*DIRECTIONS FOR THIS TASK*
Repeat exactly, and only, the lines of the material below from the one that contains "is not part" through its final line.
START DATA
(** * ssdp-forwarder: a shallow embedding of [main.go] and its properties

    The development follows the program text:
    - Part 1  Go strings, [strings.Split], [strings.TrimSpace], the
              [fmt.Sscanf("%d")] scanner, [parseCommaSeparated], [parsePorts];
    - Part 2  the flag handling of [main] (lines 69-121);
    - Part 3  [firstIPv4Addr] and [initializeConnections] over an abstract
              network library (state passing, fatal exits, event trace);
    - Part 4  one forwarding worker of [startForwarding] as a step function;
    - Part 5  the whole process: [main], the signal handler goroutine and the
              workers as an interleaving step function over schedules.
    Definitions come first, the theorems follow. *)

From Stdlib Require Import ZArith NArith String Ascii Lia Bool.
From stdpp Require Import base numbers option list.

Local Open Scope nat_scope.

(* ================================================================== *)
(** * Part 1. Strings and port parsing                                 *)
(* ================================================================== *)

(** A Go string is modelled as the sequence of its runes (code points), the
    unit on which [strings.TrimSpace] and the [fmt] scanner work.  A byte that
    is not part of a valid UTF-8 sequence decodes to U+FFFD in both, which is
    neither a space, a digit, a sign nor a comma. *)
Definition rune := N.
Definition gostring := list rune.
END DATA
*THE COMPLETED TASK*
    is not part of a valid UTF-8 sequence decodes to U+FFFD in both, which is
    neither a space, a digit, a sign nor a comma. *)
Definition rune := N.
Definition gostring := list rune.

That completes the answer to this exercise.